Letter from the Editors

Before we celebrate the harvest, we must acknowledge that food insecurity is on the rise and that it disproportionately affects Black and Indigenous communities. That is why we invite you to give what you can to the Okra Project and the Native American Food Sovereignty Alliance. The Okra Project brings home-cooked meals to Black Trans people, and the Native American Food Sovereignty Alliance supports food sovereignty and security within Indigenous communities. Every contribution, no matter how small, helps.

The theme for this issue is harvest.
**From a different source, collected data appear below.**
(** * The Asana task sensor

    A shallow embedding of [custom_components/asana/sensor.py]: the parser of
    monitored-variable names, the paginated fetch, the bucketing of tasks by
    completion state and date, the evaluation of every rule and the projection
    to the sensor state.

    Conventions of the embedding.
    - A Python [str] is a [string]; a character is read as a Latin-1 code
      point, which is the range on which [str.lower] is modelled.
    - A Python [dict] is an association list in insertion order
      ([PyDict.dict]); assigning to an existing key replaces the value in
      place, as CPython does.
    - A Python exception is the [Raise] outcome of [result].
    - [logging.error] calls are kept as the list of messages a function
      emitted.
    - A [datetime.date] is its proleptic Gregorian ordinal; the reading of the
      clock ([datetime.date.today()]) is an argument. *)

From Stdlib Require Import String Ascii List ZArith NArith Lia Bool.
From Stdlib Require Import Sorted Permutation Mergesort Orders.
Import ListNotations.

Open Scope string_scope.
Open Scope list_scope.
Open Scope Z_scope.

(** ** Outcomes of Python code that may raise *)

Inductive exn : Type :=
| ValueError
| OverflowError
| KeyError.

Inductive result (A : Type) : Type :=
| Ok (a : A)
| Raise (e : exn).

Arguments Ok {A} a.
Arguments Raise {A} e.

Definition bind {A B : Type} (r : result A) (k : A -> result B) : result B :=
  match r with
  | Ok a => k a
  | Raise e => Raise e
  end.

Notation "x <- r ;; k" := (bind r (fun x => k))
  (at level 61, r at next level, right associativity).

(** ** Python strings *)

Module PyStr.

(** [c.lower()] on a Latin-1 code point: A-Z and the accented capitals
    U+00C0..U+00DE, the multiplication sign U+00D7 apart, move by 32. *)
Definition lower_char (c : ascii) : ascii :=
  let n := N_of_ascii c in
  if ((65 <=? n) && (n <=? 90)
      || (192 <=? n) && (n <=? 222) && negb (n =? 215))%N
  then ascii_of_N (n + 32)
  else c.

(** [s.lower()] *)
Fixpoint lower (s : string) : string :=
  match s with
  | EmptyString => EmptyString
  | String c s' => String (lower_char c) (lower s')
  end.

(** The first token of [s.split(sep)] and the tokens after it. *)
Fixpoint split_aux (sep : ascii) (s : string) : string * list string :=
  match s with
  | EmptyString => (EmptyString, [])
  | String c s' =>
      let (tok, rest) := split_aux sep s' in
      if Ascii.eqb c sep then (EmptyString, tok :: rest)
      else (String c tok, rest)
  end.

(** [s.split(sep)] for a one-character separator: never empty, and an
    empty token between two adjacent separators. *)
Definition split (sep : ascii) (s : string) : list string :=
  let (tok, rest) := split_aux sep s in tok :: rest.

(** [sub in s] *)
Fixpoint contains (sub s : string) : bool :=
  String.prefix sub s ||
  match s with
  | EmptyString => false
  | String _ s' => contains sub s'
  end.

(** [s[0:n]] *)
Definition slice_to (n : nat) (s : string) : string := String.substring 0 n s.

(** [a <= b] and [a >= b] on [str]: lexicographic on code points. *)
Definition le (a b : string) : bool := String.leb a b.
Definition ge (a b : string) : bool := String.leb b a.

(** [bool(s)] *)
Definition truthy (s : string) : bool :=
  match s with
  | EmptyString => false
  | String _ _ => true
  end.

(** Membership in a list of strings, [x in [a, b]]. *)
Definition mem (x : string) (l : list string) : bool :=
  existsb (String.eqb x) l.

Definition is_digit (c : ascii) : bool :=
  let n := N_of_ascii c in ((48 <=? n) && (n <=? 57))%N.

Definition digit_value (c : ascii) : Z := Z.of_N (N_of_ascii c) - 48.

(** [int(s)] on a string of decimal digits. *)
Definition int_of_digits (s : string) : Z :=
  fold_left (fun acc c => 10 * acc + digit_value c) (list_ascii_of_string s) 0.

(** A decimal numeral of [width] digits, zero padded (the [%02d], [%04d]
    of a format). *)
Fixpoint pad_digits (width : nat) (n : Z) : string :=
  match width with
  | O => EmptyString
  | S w => pad_digits w (n / 10) ++ String (ascii_of_N (Z.to_N (48 + n mod 10))) EmptyString
  end.

End PyStr.

(** ** Python dictionaries with string keys *)

Module PyDict.

Definition dict (V : Type) : Type := list (string * V).

Section Ops.
Context {V : Type}.

(** [d.get(k)] *)
Fixpoint get (k : string) (d : dict V) : option V :=
  match d with
  | [] => None
  | (k', v) :: d' => if String.eqb k' k then Some v else get k d'
  end.

(** [d[k] = v]: a present key keeps its position, a new key goes last. *)
Fixpoint set (k : string) (v : V) (d : dict V) : dict V :=
  match d with
  | [] => [(k, v)]
  | (k', v') :: d' =>
      if String.eqb k' k then (k', v) :: d' else (k', v') :: set k v d'
  end.

(** [k in d] *)
Definition mem (k : string) (d : dict V) : bool :=
  match get k d with
  | Some _ => true
  | None => false
  end.

Definition keys (d : dict V) : list string := map fst d.
Definition values (d : dict V) : list V := map snd d.
Definition items (d : dict V) : list (string * V) := d.

(** [d.get(k, default)] *)
Definition get_default (k : string) (default : V) (d : dict V) : V :=
  match get k d with
  | Some v => v
  | None => default
  end.

End Ops.

End PyDict.

Import PyDict.

(** ** Calendar dates ([datetime.date]) *)

Module Datetime.

(** [date.min.toordinal()] and [date.max.toordinal()]: 0001-01-01 and
    9999-12-31. *)
Definition min_ordinal : Z := 1.
Definition max_ordinal : Z := 3652059.

(** The largest day count a [timedelta] holds. *)
Definition max_delta_days : Z := 999999999.

Definition is_leap (y : Z) : bool :=
  (y mod 4 =? 0) && (negb (y mod 100 =? 0) || (y mod 400 =? 0)).

Definition days_in_month (y m : Z) : Z :=
  if m =? 2 then (if is_leap y then 29 else 28)
  else if (m =? 4) || (m =? 6) || (m =? 9) || (m =? 11) then 30
  else 31.

(** Days of the year [y] before the first of month [m]. *)
Definition days_before_month (y m : Z) : Z :=
  fold_left (fun acc k => if k <? m then acc + days_in_month y k else acc)
            [1; 2; 3; 4; 5; 6; 7; 8; 9; 10; 11; 12] 0.

(** Days before the first of January of year [y]. *)
Definition days_before_year (y : Z) : Z :=
  let p := y - 1 in p * 365 + p / 4 - p / 100 + p / 400.

(** [date(y, m, d).toordinal()] *)
Definition ymd2ord (y m d : Z) : Z :=
  days_before_year y + days_before_month y m + d.

(** [date.fromordinal(n)] as year, month and day, by the division into
    cycles of 400, 100, 4 and 1 years. *)
Definition ord2ymd (n : Z) : Z * Z * Z :=
  let n0 := n - 1 in
  let n400 := n0 / 146097 in
  let r400 := n0 mod 146097 in
  let n100 := r400 / 36524 in
  let r100 := r400 mod 36524 in
  let n4 := r100 / 1461 in
  let r4 := r100 mod 1461 in
  let n1 := r4 / 365 in
  let r1 := r4 mod 365 in
  let year := n400 * 400 + 1 + n100 * 100 + n4 * 4 + n1 in
  if (n1 =? 4) || (n100 =? 4) then (year - 1, 12, 31)
  else
    let month :=
      fold_left (fun acc k => if days_before_month year k <=? r1 then k else acc)
                [1; 2; 3; 4; 5; 6; 7; 8; 9; 10; 11; 12] 1 in
    (year, month, r1 - days_before_month year month + 1).

(** [timedelta(days=n)]: the day count, when it is representable. *)
Definition timedelta (n : Z) : result Z :=
  if (- max_delta_days <=? n) && (n <=? max_delta_days) then Ok n
  else Raise OverflowError.

(** [d + delta] and [d - delta] on dates: the result has to be a date. *)
Definition add (d delta : Z) : result Z :=
  let r := d + delta in
  if (min_ordinal <=? r) && (r <=? max_ordinal) then Ok r
  else Raise OverflowError.

Definition sub (d delta : Z) : result Z := add d (- delta).

(** [d.strftime('%Y-%m-%d')], the year on four digits. *)
Definition strftime_Ymd (d : Z) : string :=
  let '(y, m, dd) := ord2ymd d in
  PyStr.pad_digits 4 y ++ "-" ++ PyStr.pad_digits 2 m ++ "-" ++ PyStr.pad_digits 2 dd.

End Datetime.

(** ** Module-level constants of sensor.py *)

Definition _DEFAULT_NAME : string := "asana".

Definition _ASANA_API_URL : string := "https://app.asana.com/api/1.0".
Definition _ASANA_API_TASK_FIELDS : string :=
  "id,name,created_at,due_on,completed,completed_at".

Definition _ASANA_TIMEFRAME_COMPLETED : string := "past".
Definition _ASANA_TIMEFRAME_NOT_COMPLETED : string := "future".
Definition _ASANA_TIMEFRAMES : list string :=
  [_ASANA_TIMEFRAME_COMPLETED; _ASANA_TIMEFRAME_NOT_COMPLETED].

Definition _ASANA_SENSOR_TYPE_COUNTER : string := "counter".
Definition _ASANA_SENSOR_TYPE_LIST : string := "list".
Definition _ASANA_SENSOR_TASK_TYPES : list string :=
  [_ASANA_SENSOR_TYPE_COUNTER; _ASANA_SENSOR_TYPE_LIST].

Definition _ASANA_TASK_DATE_ALL : string := "all".

(** ** Data model *)

(** The value under ['task_date'] of a rule: the string ['all'] or an [int]. *)
Inductive task_date : Type :=
| DateAll
| DateDays (n : Z).

(** The dictionary built for one monitored variable, with its four keys
    ['name'], ['sensor_type'], ['timeframe'] and ['task_date']. *)
Record variable_config : Type := mkVariable {
  var_name : string;
  var_sensor_type : string;
  var_timeframe : string;
  var_task_date : task_date
}.

(** A task of the API, at the fields the sensor reads; [None] is a field
    that is missing or null. *)
Record task : Type := mkTask {
  task_name : string;
  task_completed : bool;
  task_due_on : option string;
  task_completed_at : option string
}.

(** The ['next_page'] object of a response. *)
Record next_page : Type := mkNextPage {
  np_uri : option string
}.

(** The JSON object of a response, at the fields the fetch reads: an absent
    ['data'] is [None], and so is an absent, null or empty ['next_page']. *)
Record response_object : Type := mkResponse {
  resp_data : option (list task);
  resp_next_page : option next_page
}.

(** [response.json()]: [None] is a null body. *)
Definition response_data : Type := option response_object.

(** The values the sensor exposes: [None], a counter, a task list, or the
    placeholder string. *)
Inductive pyval : Type :=
| PyNone
| PyInt (n : Z)
| PyList (l : list string)
| PyStr (s : string).

Definition task_buckets : Type := dict (dict (list string)).

Record AsanaTaskApi : Type := mkApi {
  _token : string;
  _workspace : string;
  _since_days_ago : Z
}.

Record AsanaTaskSensor : Type := mkSensor {
  _state_attribute_name : option string;
  _monitored_variables : dict variable_config;
  _api : AsanaTaskApi;
  _task_data : task_buckets;
  _name : string;
  _attributes : dict pyval;
  _state : pyval
}.

(** The platform configuration handed to the constructor. *)
Record config : Type := mkConfig {
  conf_access_token : string;
  conf_workspace : string;
  conf_monitored_variables : list string;
  conf_name : string
}.

(** ** Rule parser *)

(** The longest run of decimal digits at the head of [s], and what follows. *)
Fixpoint span_digits (s : string) : string * string :=
  match s with
  | EmptyString => (EmptyString, EmptyString)
  | String c s' =>
      if PyStr.is_digit c
      then let (ds, rest) := span_digits s' in (String c ds, rest)
      else (EmptyString, s)
  end.

(** [p] is a prefix of [s], letters compared without case (re.IGNORECASE). *)
Fixpoint prefix_nocase (p s : string) : bool :=
  match p, s with
  | EmptyString, _ => true
  | String _ _, EmptyString => false
  | String a p', String b s' =>
      Ascii.eqb (PyStr.lower_char a) (PyStr.lower_char b) && prefix_nocase p' s'
  end.

(** The pattern [([\d]+)(?:day)] matched at the head of [s]: the digits of
    its group.  The run of digits is greedy and cannot be shortened, as the
    character after it has to be a [d]. *)
Definition match_days_at (s : string) : option string :=
  let (ds, rest) := span_digits s in
  if PyStr.truthy ds && prefix_nocase "day" rest then Some ds else None.

(** [re.search(r'(?:_)([\d]+)(?:day)', s, re.IGNORECASE)]: the group of the
    leftmost match. *)
Fixpoint search_days (s : string) : option string :=
  match s with
  | EmptyString => None
  | String c s' =>
      if Ascii.eqb c "_" then
        match match_days_at s' with
        | Some ds => Some ds
        | None => search_days s'
        end
      else search_days s'
  end.

Definition _get_days_from_monitored_variable (monitored_variable : string)
  : option task_date :=
  if PyStr.contains _ASANA_TASK_DATE_ALL monitored_variable then Some DateAll
  else
    match search_days monitored_variable with
    | None => None
    | Some ds => Some (DateDays (PyStr.int_of_digits ds))
    end.

(** The state the loop of the parser carries: the instance attribute
    [_state_attribute_name], the dictionary under construction and the
    messages logged so far. *)
Record parser_state : Type := mkParser {
  ps_state_attribute_name : option string;
  ps_variables : dict variable_config;
  ps_log : list string
}.

Definition log_error (msg : string) (st : parser_state) : parser_state :=
  mkParser (ps_state_attribute_name st) (ps_variables st) (ps_log st ++ [msg]).
(** ** The synthesized context *)

(** C9.  The [context] field of the API definition document is
    [removeVersionSuffix] of the event's base path and version: when the
    base path ends with the version it is the base path with the suffix
    ["/"+version] trimmed, so [p] for a base path [p/version]; when the
    base path does not end with the version it is the base path itself.
    A base path [/pets/1.0] of version [1.0] gives [/pets]. *)
Theorem context_strips_version_suffix (L : Lib) (K : Consts) (R : Run)
  (cfg : result Config) (event : APICPEvent) :
  let basePath := BasePath (API_ event) in
  let version := APIVersion (API_ event) in
  exists context,
    GoMap.get "context" (apiData L K R cfg event) = Some (YStr context)
    /\ (GoStrings.HasSuffix basePath version = true ->
        context = GoStrings.TrimSuffix basePath ("/" +:+ version))
    /\ (forall p, basePath = p +:+ "/" +:+ version -> context = p)
    /\ (GoStrings.HasSuffix basePath version = false -> context = basePath)
    /\ removeVersionSuffix "/pets/1.0" "1.0" = "/pets".
Proof.
  intros basePath version. exists (removeVersionSuffix basePath version).
  split; [apply apiData_context|]. unfold removeVersionSuffix.
  repeat split.
  - by intros ->.
  - intros p ->.
    replace (p +:+ "/" +:+ version) with ((p +:+ "/") +:+ version)
      by apply str_app_assoc.
    rewrite HasSuffix_app, str_app_assoc. apply TrimSuffix_app.
  - by intros ->.
Qed.

(** ** The operation matcher *)

Lemma findMatchingAPKOperation_normalised (L : Lib) (path verb : string)
  (operations : list OperationFromDP) :
  findMatchingAPKOperation L (processOpenAPIPath path) verb operations
  = findMatchingAPKOperation L path verb operations.
Proof.
  revert path. induction operations as [|op operations IH]; intros path; [done|].
  simpl. rewrite processOpenAPIPath_idempotent.
  destruct (strings_EqualFold L (Verb op) verb); [|apply IH].
  by destruct (matchRegex L (Path op) (processOpenAPIPath path)).
Qed.

(** C7.  The operation matched to a (path, verb) pair of the schema is the
    first declared operation whose verb equals the schema verb under
    [strings.EqualFold] and whose path, compiled as a regular expression,
    matches the normalised schema path; no operation is matched when there
    is none.  Normalising replaces every placeholder [{name}] by the token
    [hardcode], whatever the name. *)
Theorem findMatchingAPKOperation_first_match (L : Lib) (path verb : string)
  (operations : list OperationFromDP) :
  findMatchingAPKOperation L path verb operations
  = List.find (fun op =>
                 strings_EqualFold L (Verb op) verb
                 && matchRegex L (Path op) (processOpenAPIPath path))
              operations
  /\ (forall segments,
        Forall wellFormed segments ->
        processOpenAPIPath (templated segments) = normalised segments).
Proof.
  split; [|apply processOpenAPIPath_segments].
  induction operations as [|op operations IH]; [done|]. simpl.
  destruct (strings_EqualFold L (Verb op) verb); simpl; [|apply IH].
  destruct (matchRegex L (Path op) (processOpenAPIPath path)); [done|].
  by rewrite findMatchingAPKOperation_normalised.
Qed.

(** ** The entity mirror *)

Section mirror_facts.
Import Eventhub.
Variable tenant : string.

Lemma latestWithUUID_snoc (uuid : string) (appList : list types.Application)
  (a : types.Application) :
  latestWithUUID uuid (appList ++ [a])
  = if decide (types.UUID a = uuid) then Some a else latestWithUUID uuid appList.
Proof.
  unfold latestWithUUID. rewrite filter_app.
  case_decide as Ha.
  - rewrite filter_cons_True, filter_nil by done. apply last_snoc.
  - rewrite filter_cons_False, filter_nil by done. by rewrite app_nil_r.
Qed.

Lemma latestWithUUID_None (uuid : string) (appList : list types.Application) :
  uuid ∉ types.UUID <$> appList -> latestWithUUID uuid appList = None.
Proof.
  induction appList as [|a appList IH]; [done|].
  rewrite fmap_cons. intros [Hne Hnot]%not_elem_of_cons.
  unfold latestWithUUID in *. rewrite filter_cons_False by done.
  by apply IH.
Qed.

Lemma latestWithUUID_Some (uuid : string) (appList : list types.Application)
  (a : types.Application) :
  latestWithUUID uuid appList = Some a -> a ∈ appList /\ types.UUID a = uuid.
Proof.
  unfold latestWithUUID. intros H%last_Some_elem_of.
  by apply list_elem_of_filter in H as [? ?].
Qed.

Lemma resourceMap_lookup (appList : list types.Application)
  (m0 : gmap string Application) (uuid : string) :
  foldl (fun m application =>
           <[types.UUID application := MarshalApplication tenant application]> m)
        m0 appList !! uuid
  = match latestWithUUID uuid appList with
    | Some a => Some (MarshalApplication tenant a)
    | None => m0 !! uuid
    end.
Proof.
  induction appList as [|a appList IH] using rev_ind; [done|].
  rewrite foldl_app, latestWithUUID_snoc. simpl. case_decide as Ha.
  - subst uuid. apply lookup_insert_eq.
  - by rewrite lookup_insert_ne.
Qed.

(** Marshalling an application or a subscription fills in an empty tenant
    domain; marshalling a key mapping copies the field as it is. *)
Lemma MarshalApplication_TenantDomain (a : types.Application) :
  TenantDomain (MarshalApplication tenant a)
  = if String.eqb (types.TenantDomain a) "" then tenant
    else types.TenantDomain a.
Proof. unfold MarshalApplication. simpl. by destruct (String.eqb _ _). Qed.

Lemma MarshalSubscription_TenantDomain (s : types.Subscription) :
  SubTenantDomain (MarshalSubscription tenant s)
  = if String.eqb (types.SubTenantDomain s) "" then tenant
    else types.SubTenantDomain s.
Proof. unfold MarshalSubscription. simpl. by destruct (String.eqb _ _). Qed.

Lemma marshalKeyMapping_TenantDomain (k : types.ApplicationKeyMapping) :
  KMTenantDomain (marshalKeyMapping k) = types.KMTenantDomain k.
Proof. reflexivity. Qed.

End mirror_facts.

(** C8.  After [MarshalMultipleApplications] the application map is the
    map built from the new snapshot alone: under each UUID it holds the
    marshalled form of the last application of the snapshot with that UUID,
    it holds nothing under a UUID the snapshot does not contain, whatever
    the map held before, and the other three maps are as they were. *)
Theorem MarshalMultipleApplications_replaces_map (tenant : string)
  (appList : list Eventhub.types.Application) (st : Eventhub.Mirror) :
  let '(resourceMap, st') :=
    Eventhub.MarshalMultipleApplications tenant appList st in
  Eventhub.ApplicationMap st' = resourceMap
  /\ (forall uuid,
        Eventhub.ApplicationMap st' !! uuid
        = Eventhub.MarshalApplication tenant
            <$> Eventhub.latestWithUUID uuid appList)
  /\ (forall uuid a,
        Eventhub.ApplicationMap st' !! uuid = Some a ->
        exists a0, a0 ∈ appList /\ Eventhub.types.UUID a0 = uuid
                   /\ a = Eventhub.MarshalApplication tenant a0)
  /\ (forall a0, a0 ∈ appList ->
        is_Some (Eventhub.ApplicationMap st' !! Eventhub.types.UUID a0))
  /\ (forall uuid,
        uuid ∉ Eventhub.types.UUID <$> appList ->
        Eventhub.ApplicationMap st' !! uuid = None)
  /\ Eventhub.SubscriptionMap st' = Eventhub.SubscriptionMap st
  /\ Eventhub.ApplicationKeyMappingMap st' = Eventhub.ApplicationKeyMappingMap st
  /\ Eventhub.KeyManagerMap st' = Eventhub.KeyManagerMap st.
Proof.
  simpl.
  assert (forall uuid,
    foldl (fun m application =>
             <[Eventhub.types.UUID application :=
                 Eventhub.MarshalApplication tenant application]> m)
          (∅ : gmap string Eventhub.Application) appList !! uuid
    = Eventhub.MarshalApplication tenant <$> Eventhub.latestWithUUID uuid appList)
    as Hlookup.
  { intros uuid. rewrite resourceMap_lookup.
    by destruct (Eventhub.latestWithUUID uuid appList). }
  repeat split; try done.
  - intros uuid a. rewrite Hlookup.
    destruct (Eventhub.latestWithUUID uuid appList) as [a0|] eqn:Hlatest; [|done].
    intros [= <-]. apply latestWithUUID_Some in Hlatest as [? ?]. eauto.
  - intros a0 Ha0. rewrite Hlookup.
    destruct (Eventhub.latestWithUUID _ appList) as [a1|] eqn:Hlatest; [by eexists|].
    exfalso. revert Hlatest. unfold Eventhub.latestWithUUID.
    intros Hlast%last_None.
    assert (a0 ∈ filter (λ a, Eventhub.types.UUID a = Eventhub.types.UUID a0) appList)
      as Hin by (by apply list_elem_of_filter).
    rewrite Hlast in Hin. by apply not_elem_of_nil in Hin.
  - intros uuid Hnot. by rewrite Hlookup, latestWithUUID_None.
Qed.

(** C4, at a snapshot whose entities carry no tenant domain, with the
    connected tenant domain [carbon.super]: the application and the
    subscription are stored with [carbon.super], the key mapping is stored
    with the empty tenant domain. *)
Theorem key_mapping_tenant_domain_stays_empty :
  let st := Fixture.emptyMirror in
  let st := (Eventhub.MarshalMultipleApplications "carbon.super"
               [Fixture.application] st).2 in
  let st := (Eventhub.MarshalMultipleSubscriptions "carbon.super"
               [Fixture.subscription] st).2 in
  let st := (Eventhub.MarshalMultipleApplicationKeyMappings
               [Fixture.keyMapping] st).2 in
  Eventhub.TenantDomain <$> Eventhub.ApplicationMap st !! "app-1"
  = Some "carbon.super"
  /\ Eventhub.SubTenantDomain <$> Eventhub.SubscriptionMap st !! 7%Z
     = Some "carbon.super"
  /\ Eventhub.KMTenantDomain
       <$> Eventhub.ApplicationKeyMappingMap st !! "ck:Resident"
     = Some "".
Proof. simpl. by repeat split. Qed.

(** ** The endpoint resolver *)

Section resolver_facts.
Variable R : Run.
Variable multiEndpoints : MultiEndpointsT.

Lemma prodEndpointStep_fold (l : list EndpointConfig) (st : EndpointLoop) :
  uuidCalls st = count st ->
  let st' := foldl (prodEndpointStep R multiEndpoints) st l in
  count st' = count st + length l
  /\ uuidCalls st' = count st'
  /\ apimEndpints st'
     = apimEndpints st
       ++ imap (fun i => prodDescriptor R multiEndpoints (count st + i)) l
  /\ (0 < count st ->
      primaryEndpointID st' = primaryEndpointID st
      /\ primaryURL st' = primaryURL st).
Proof.
  revert st. induction l as [|e l IH]; intros st Hcalls; simpl.
  - rewrite app_nil_r. repeat split; lia || done.
  - destruct (IH (prodEndpointStep R multiEndpoints st e))
      as (Hcount & Huuid & Heps & Hprim); [simpl; lia|].
    simpl in *. rewrite Hcount, Huuid, Heps. repeat split; try lia.
    + rewrite <- app_assoc. simpl. rewrite Hcalls, Nat.add_0_r.
      do 2 f_equal. apply imap_ext. intros i x _. simpl.
      by replace (S (count st + i)) with (count st + S i) by lia.
    + destruct Hprim as [-> _]; [lia|].
      by destruct (count st); [lia|].
    + destruct Hprim as [_ ->]; [lia|].
      by destruct (count st); [lia|].
Qed.

Lemma sandEndpointStep_fold (n : nat) (l : list EndpointConfig)
  (st : EndpointLoop) :
  uuidCalls st = n + count st ->
  let st' := foldl (sandEndpointStep R multiEndpoints) st l in
  count st' = count st + length l
  /\ uuidCalls st' = n + count st'
  /\ apimEndpints st'
     = apimEndpints st
       ++ imap (fun i => sandDescriptor R multiEndpoints n (count st + i)) l
  /\ (0 < count st ->
      primaryEndpointID st' = primaryEndpointID st
      /\ primaryURL st' = primaryURL st).
Proof.
  revert st. induction l as [|e l IH]; intros st Hcalls; simpl.
  - rewrite app_nil_r. repeat split; lia || done.
  - destruct (IH (sandEndpointStep R multiEndpoints st e))
      as (Hcount & Huuid & Heps & Hprim); [simpl; lia|].
    simpl in *. rewrite Hcount, Huuid, Heps. repeat split; try lia.
    + rewrite <- app_assoc. simpl. rewrite Hcalls, Nat.add_0_r.
      do 2 f_equal. apply imap_ext. intros i x _. simpl.
      by replace (S (count st + i)) with (count st + S i) by lia.
    + destruct Hprim as [-> _]; [lia|].
      by destruct (count st); [lia|].
    + destruct Hprim as [_ ->]; [lia|].
      by destruct (count st); [lia|].
Qed.

(** The state the production loop ends in. *)
Lemma prodLoop_closed :
  let l := ProdEndpoints multiEndpoints in
  prodLoop R multiEndpoints
  = {| count := length l;
       primaryEndpointID :=
         match l with
         | [] => ""
         | _ :: _ => uuid_New R 0 +:+ "--PRODUCTION"
         end;
       primaryURL :=
         match l with
         | [] => ""
         | e :: _ => endpointURL multiEndpoints e
         end;
       apimEndpints := imap (prodDescriptor R multiEndpoints) l;
       uuidCalls := length l |}.
Proof.
  unfold prodLoop. destruct (ProdEndpoints multiEndpoints) as [|e l]; [done|].
  simpl.
  destruct (prodEndpointStep_fold l
              (prodEndpointStep R multiEndpoints
                 {| count := 0; primaryEndpointID := ""; primaryURL := "";
                    apimEndpints := []; uuidCalls := 0 |} e))
    as (Hcount & Huuid & Heps & Hprim); [done|].
  destruct Hprim as [Hid Hurl]; [simpl; lia|].
  destruct (foldl _ _ l) as [c pid purl eps calls]. simpl in *. by subst.
Qed.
In these ten works, you will confront capitalism while pondering grated cheese, protect an old-growth forest, attempt to fill a hole inside you with a stolen bag of cherries. You’ll catch glimpses of our world through a curious trio of records, and you’ll prospect for gold in unlikely places. This issue digs into hard dirt and invokes an ordained circle. It finds home in an acorn and terror in a deer. The work here is loamy and visceral, full of tastes, textures, and scents that carry memory, comfort, fear.

The word muscular gets thrown around a lot, but it fits these ten pieces, wide-ranging as they are in. These are works that pick you up and carry you, and don’t we all need to be carried now? It’s a muscular act to create right now. The U.S. election is in two days; most of these pieces were likely written under the weight of a pandemic, an economic crisis, and an urgent call for racial equity and, as such, they carry that context on their gleaming shoulders.

There’s a lovely line from Tennessee Williams: “The violets in the mountains have broken through the rocks.”

Maybe you haven’t written in a while. Maybe you’re soul-tired, and your body aches. The theme for this issue is harvest, but before the harvest, there is a planting. There is a taking root before a springing forth, and we don’t always see what’s happening in the fissures of seemingly impenetrable rocks.

Maybe you’re not harvesting now. Not reaping what you sow. Maybe you’re wondering what the holiday season will look like this year, what feast is worth cooking when your table is set for one. Let this harvest issue be your invitation to trust that seeds are being planted, that violets will—in their soft and fragile nature, yes—break through the rocks.